With the fall of Napoleon, Victor Emmanuel I brought back the former legislation of the Savoy regime. Innovations in the following years involved the establishment of the chair of political economy in the Faculty of Law in 1817, the opening of a veterinary school at Venaria in 1818, and a new procedure for the appointment of the rector by the academic staff of each faculty, who proposed to the sovereign a list of names of retired or teaching professors.

The uprisings in 1821 were supported by students in Turin to the extent that the Collegio delle Province had to be closed and the university itself operated only to a limited degree. To prevent student assemblies in the capital, it was ordered that all students who did not come from the provinces of Turin, Pinerolo and Susa would continue their education in their place of residence, where coaches went to supervise the progress of their studies and to conduct so-called "private" examinations. In this period too participation in the appointment of the rector was restricted: the president of the magistrature submitted the names of five candidates to the king, chosen among the teaching staff of surgery, medicine, sciences, Law, Literature and Theology but without the involvement of the professors.

=== The Charles Albert years (1832–1864) ===
Charles Albert's opening up to moderate liberalism and his international outlook had positive effects on the university, too: like the development of institutions and the foundation of others, in addition to the appointment of illustrious scholars such as the French Augustin Cauchy to teach sublime physics and the Dalmatian Pier Alessandro Paravia to the chair of Italian rhetoric.

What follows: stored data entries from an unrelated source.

(** [xs.includes(s)]: arrays compare elements with SameValueZero, strings
    look for a substring, anything else has no such method. *)
Definition js_includes (xs : value) (s : string) : result bool :=
  match xs with
  | VArr l => Ok (existsb (is_str s) l)
  | VStr t => Ok (bool_decide (is_Some (String.index 0 s t)))
  | _ => Err JsTypeError
  end.

(** [xs.push(v)], answering the array after the push. *)
Definition js_push (xs : value) (v : value) : result value :=
  match xs with
  | VArr l => Ok (VArr (l ++ [v]))
  | _ => Err JsTypeError
  end.

Fixpoint filter_elems (p : value → result bool) (l : list value) : result (list value) :=
  match l with
  | [] => Ok []
  | x :: l' =>
      match p x with
      | Err e => Err e
      | Ok b =>
          match filter_elems p l' with
          | Err e => Err e
          | Ok r => Ok (if b then x :: r else r)
          end
      end
  end.

(** [xs.filter(p)] where the callback itself may throw. *)
Definition js_filter (p : value → result bool) (xs : value) : result value :=
  match xs with
  | VArr l =>
      match filter_elems p l with
      | Ok r => Ok (VArr r)
      | Err e => Err e
      end
  | _ => Err JsTypeError
  end.

(** ** The Firestore client *)

Definition apply_field (now : N) (old : option value) (f : fieldval) : value :=
  match f with
  | Lit v => v
  | ServerTimestamp => VTime now
  | Increment n =>
      match old with
      | Some (VNum m) => VNum (m + n)
      | _ => VNum n
      end
  end.

Definition merge_field (now : N) (f : option fieldval) (old : option value) : option value :=
  match f with
  | Some fv => Some (apply_field now old fv)
  | None => old
  end.

(** Merging a payload into a document: named fields are overwritten (or
    transformed), the others kept. *)
Definition apply_payload (now : N) (p : payload) (d : doc) : doc :=
  merge (merge_field now) p d.

(** [doc(db, collection, id)] for an id of type [string]. *)
Definition docRef (id : string) : M string :=
  if String.eqb id "" then throw FsInvalidArgument else ret id.

(** [doc(db, collection, v)] for a value read from a document. *)
Definition docRefV (v : option value) : M string :=
  match v with
  | Some (VStr s) => docRef s
  | _ => throw JsTypeError
  end.

Definition getDoc (c : coll) (id : string) : M (option doc) :=
  λ s, (Ok (get_coll c s !! id), s).

Definition updateDoc (c : coll) (id : string) (p : payload) : M unit :=
  λ s, match get_coll c s !! id with
       | None => (Err FsNotFound, s)
       | Some d =>
           (Ok (), logged (WUpdate c id p)
                     (set_coll c (<[id := apply_payload (clock s) p d]> (get_coll c s)) s))
       end.

(** [setDoc(ref, p, { merge: true })] *)
Definition setDocMerge (c : coll) (id : string) (p : payload) : M unit :=
  λ s, let d := default ∅ (get_coll c s !! id) in
       (Ok (), logged (WSet c id p)
                 (set_coll c (<[id := apply_payload (clock s) p d]> (get_coll c s)) s)).

Definition auto_id (m : gmap string doc) : string := fresh ({[""]} ∪ dom m).

Definition addDoc (c : coll) (p : payload) : M string :=
  λ s, let id := auto_id (get_coll c s) in
       (Ok id, logged (WAdd c id p)
                 (set_coll c (<[id := apply_payload (clock s) p ∅]> (get_coll c s)) s)).

Definition deleteDoc (c : coll) (id : string) : M unit :=
  λ s, (Ok (), logged (WDelete c id) (set_coll c (delete id (get_coll c s)) s)).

In 1832 the Institute of Forensic Medicine was set up, in 1837 a specialization course in obstetrics was introduced and a new theatre and museum of anatomy was opened at the San Giovanni Battista Hospital to bring together the materials stored at the university and those collected since 1818 at the Museum of Pathological Anatomy. In 1842 the Collegio delle Province was reopened and students gradually resumed attending courses, which were better organized thanks to the increased number of chairs. An Upper School of Methods and the chair of the military history of Italy (1846)—which became the chair of modern history—were set up. The chair of political economy was revived.

The new order of 1850 redesigned the Medicine and Surgery course to give scope for clinical experience and practice in hospitals and laid the foundations for the School of Pharmacology, which later became a faculty.

=== Brief decline and revival in academic research (1864–1905) ===
Cultural life involving intellectuals and exiles, journalists and politicians was very lively inside and outside the university until the capital was moved to Florence: its decline commenced when members of the teaching staff were called to government duties or to State management. Thus the circles that gravitated around the Court thinned and the City itself dropped from 220,000 inhabitants to less than 190,000.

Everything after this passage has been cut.